-------- Source data
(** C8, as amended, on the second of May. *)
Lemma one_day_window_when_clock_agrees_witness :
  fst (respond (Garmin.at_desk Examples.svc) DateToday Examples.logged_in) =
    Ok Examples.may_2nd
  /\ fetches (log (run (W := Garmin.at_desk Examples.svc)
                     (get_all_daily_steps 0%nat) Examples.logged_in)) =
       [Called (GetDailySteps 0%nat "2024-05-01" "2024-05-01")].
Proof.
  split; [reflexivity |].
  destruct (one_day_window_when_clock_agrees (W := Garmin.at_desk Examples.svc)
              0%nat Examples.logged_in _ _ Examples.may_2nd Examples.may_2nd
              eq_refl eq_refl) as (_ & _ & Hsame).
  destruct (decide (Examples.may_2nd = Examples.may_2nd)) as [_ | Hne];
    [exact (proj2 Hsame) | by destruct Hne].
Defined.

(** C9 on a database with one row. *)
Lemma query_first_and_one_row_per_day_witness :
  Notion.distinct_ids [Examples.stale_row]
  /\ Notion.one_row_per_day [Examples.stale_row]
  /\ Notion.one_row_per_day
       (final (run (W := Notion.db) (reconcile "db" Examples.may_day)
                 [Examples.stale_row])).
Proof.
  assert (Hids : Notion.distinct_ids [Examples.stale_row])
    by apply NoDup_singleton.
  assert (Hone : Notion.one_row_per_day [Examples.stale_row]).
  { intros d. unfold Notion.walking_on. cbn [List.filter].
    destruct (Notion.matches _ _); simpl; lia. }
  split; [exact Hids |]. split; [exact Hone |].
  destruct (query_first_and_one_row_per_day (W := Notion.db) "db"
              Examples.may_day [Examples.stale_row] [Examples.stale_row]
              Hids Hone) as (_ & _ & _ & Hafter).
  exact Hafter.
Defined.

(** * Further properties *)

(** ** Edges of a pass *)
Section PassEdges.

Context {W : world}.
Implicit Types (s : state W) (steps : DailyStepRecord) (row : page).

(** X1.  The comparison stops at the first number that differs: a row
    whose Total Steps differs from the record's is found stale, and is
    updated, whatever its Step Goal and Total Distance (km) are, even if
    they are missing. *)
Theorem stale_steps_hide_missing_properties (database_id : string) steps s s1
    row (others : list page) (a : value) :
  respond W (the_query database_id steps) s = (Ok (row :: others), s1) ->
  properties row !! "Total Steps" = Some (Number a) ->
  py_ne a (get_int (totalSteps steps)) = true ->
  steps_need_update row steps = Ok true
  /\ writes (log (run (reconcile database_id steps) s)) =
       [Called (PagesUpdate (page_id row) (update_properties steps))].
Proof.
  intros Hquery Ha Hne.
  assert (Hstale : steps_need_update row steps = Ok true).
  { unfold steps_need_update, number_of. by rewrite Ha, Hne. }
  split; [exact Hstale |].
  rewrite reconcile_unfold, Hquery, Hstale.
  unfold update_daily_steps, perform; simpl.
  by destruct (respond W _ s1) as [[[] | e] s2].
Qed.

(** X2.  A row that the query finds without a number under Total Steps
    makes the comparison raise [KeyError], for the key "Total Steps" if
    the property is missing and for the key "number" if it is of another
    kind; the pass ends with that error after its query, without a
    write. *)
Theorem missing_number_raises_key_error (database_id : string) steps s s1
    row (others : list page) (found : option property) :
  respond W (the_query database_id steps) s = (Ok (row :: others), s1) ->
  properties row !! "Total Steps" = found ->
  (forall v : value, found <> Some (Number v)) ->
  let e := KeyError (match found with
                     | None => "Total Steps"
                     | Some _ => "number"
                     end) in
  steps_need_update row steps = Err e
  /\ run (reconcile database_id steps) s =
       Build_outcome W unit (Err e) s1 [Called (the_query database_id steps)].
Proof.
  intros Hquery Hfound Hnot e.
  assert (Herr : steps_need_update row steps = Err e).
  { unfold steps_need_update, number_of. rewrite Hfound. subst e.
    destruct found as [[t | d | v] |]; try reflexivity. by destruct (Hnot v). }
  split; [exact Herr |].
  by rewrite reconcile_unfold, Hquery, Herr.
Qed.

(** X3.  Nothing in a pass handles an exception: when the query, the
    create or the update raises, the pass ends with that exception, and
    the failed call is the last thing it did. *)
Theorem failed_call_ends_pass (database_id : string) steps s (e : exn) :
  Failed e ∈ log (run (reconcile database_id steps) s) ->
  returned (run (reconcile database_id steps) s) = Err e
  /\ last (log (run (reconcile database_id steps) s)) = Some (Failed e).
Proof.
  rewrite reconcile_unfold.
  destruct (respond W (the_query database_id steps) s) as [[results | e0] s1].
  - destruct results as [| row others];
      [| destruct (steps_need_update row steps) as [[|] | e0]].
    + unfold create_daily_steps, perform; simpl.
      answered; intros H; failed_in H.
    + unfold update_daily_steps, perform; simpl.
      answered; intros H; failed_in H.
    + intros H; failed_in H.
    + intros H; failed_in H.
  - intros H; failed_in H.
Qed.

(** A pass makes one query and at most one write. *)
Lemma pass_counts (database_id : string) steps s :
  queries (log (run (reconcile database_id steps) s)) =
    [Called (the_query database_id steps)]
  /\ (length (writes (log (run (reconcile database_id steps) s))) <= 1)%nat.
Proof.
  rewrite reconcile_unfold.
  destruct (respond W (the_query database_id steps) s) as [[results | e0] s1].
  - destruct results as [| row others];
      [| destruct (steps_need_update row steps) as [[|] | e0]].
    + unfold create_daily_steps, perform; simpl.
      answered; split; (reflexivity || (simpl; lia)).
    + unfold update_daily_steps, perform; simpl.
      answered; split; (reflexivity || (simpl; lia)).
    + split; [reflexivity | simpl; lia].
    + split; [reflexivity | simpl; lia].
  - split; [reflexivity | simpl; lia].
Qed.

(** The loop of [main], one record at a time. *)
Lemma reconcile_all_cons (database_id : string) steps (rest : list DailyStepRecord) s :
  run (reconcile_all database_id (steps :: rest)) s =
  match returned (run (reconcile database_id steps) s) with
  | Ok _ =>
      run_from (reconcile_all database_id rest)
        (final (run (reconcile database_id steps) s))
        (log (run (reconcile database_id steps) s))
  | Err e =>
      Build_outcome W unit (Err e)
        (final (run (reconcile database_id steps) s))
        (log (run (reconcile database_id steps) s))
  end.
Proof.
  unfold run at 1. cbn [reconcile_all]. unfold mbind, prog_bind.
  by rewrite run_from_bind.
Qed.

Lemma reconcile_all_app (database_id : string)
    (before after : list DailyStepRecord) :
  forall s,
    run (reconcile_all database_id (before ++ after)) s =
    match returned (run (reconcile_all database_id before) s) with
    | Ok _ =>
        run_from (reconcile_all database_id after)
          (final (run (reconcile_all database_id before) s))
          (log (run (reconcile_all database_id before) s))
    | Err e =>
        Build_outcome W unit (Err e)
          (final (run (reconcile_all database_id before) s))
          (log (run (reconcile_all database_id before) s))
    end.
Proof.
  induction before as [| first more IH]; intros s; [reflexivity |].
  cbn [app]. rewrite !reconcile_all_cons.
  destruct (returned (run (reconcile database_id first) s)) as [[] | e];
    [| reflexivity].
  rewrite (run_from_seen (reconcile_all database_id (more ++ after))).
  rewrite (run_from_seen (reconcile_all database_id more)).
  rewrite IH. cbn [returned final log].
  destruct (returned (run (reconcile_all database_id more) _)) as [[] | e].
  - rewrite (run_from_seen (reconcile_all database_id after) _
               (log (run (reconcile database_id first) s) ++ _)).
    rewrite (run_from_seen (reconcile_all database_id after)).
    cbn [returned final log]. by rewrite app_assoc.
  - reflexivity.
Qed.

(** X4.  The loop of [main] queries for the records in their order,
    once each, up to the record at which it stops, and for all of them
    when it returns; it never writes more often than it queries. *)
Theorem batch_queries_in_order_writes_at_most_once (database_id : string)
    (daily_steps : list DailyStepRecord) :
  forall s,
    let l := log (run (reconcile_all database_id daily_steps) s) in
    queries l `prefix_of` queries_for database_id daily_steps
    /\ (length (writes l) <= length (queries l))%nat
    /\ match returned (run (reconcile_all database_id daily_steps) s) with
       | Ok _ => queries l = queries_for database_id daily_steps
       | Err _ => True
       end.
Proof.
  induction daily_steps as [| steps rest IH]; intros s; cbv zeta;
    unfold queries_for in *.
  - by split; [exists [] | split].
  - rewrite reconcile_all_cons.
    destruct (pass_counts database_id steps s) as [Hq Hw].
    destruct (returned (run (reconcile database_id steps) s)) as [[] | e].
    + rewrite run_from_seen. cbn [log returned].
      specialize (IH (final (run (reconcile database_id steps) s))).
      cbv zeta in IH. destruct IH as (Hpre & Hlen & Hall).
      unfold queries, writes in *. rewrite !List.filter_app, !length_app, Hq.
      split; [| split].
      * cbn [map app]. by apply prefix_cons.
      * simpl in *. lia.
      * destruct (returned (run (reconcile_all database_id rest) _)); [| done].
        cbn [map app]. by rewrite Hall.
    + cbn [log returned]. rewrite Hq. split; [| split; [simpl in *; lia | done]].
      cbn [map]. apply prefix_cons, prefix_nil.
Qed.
----------------
All lines in the data that contain the word "Herr" should be copied.

  assert (Herr : steps_need_update row steps = Err e).
  split; [exact Herr |].
  by rewrite reconcile_unfold, Hquery, Herr.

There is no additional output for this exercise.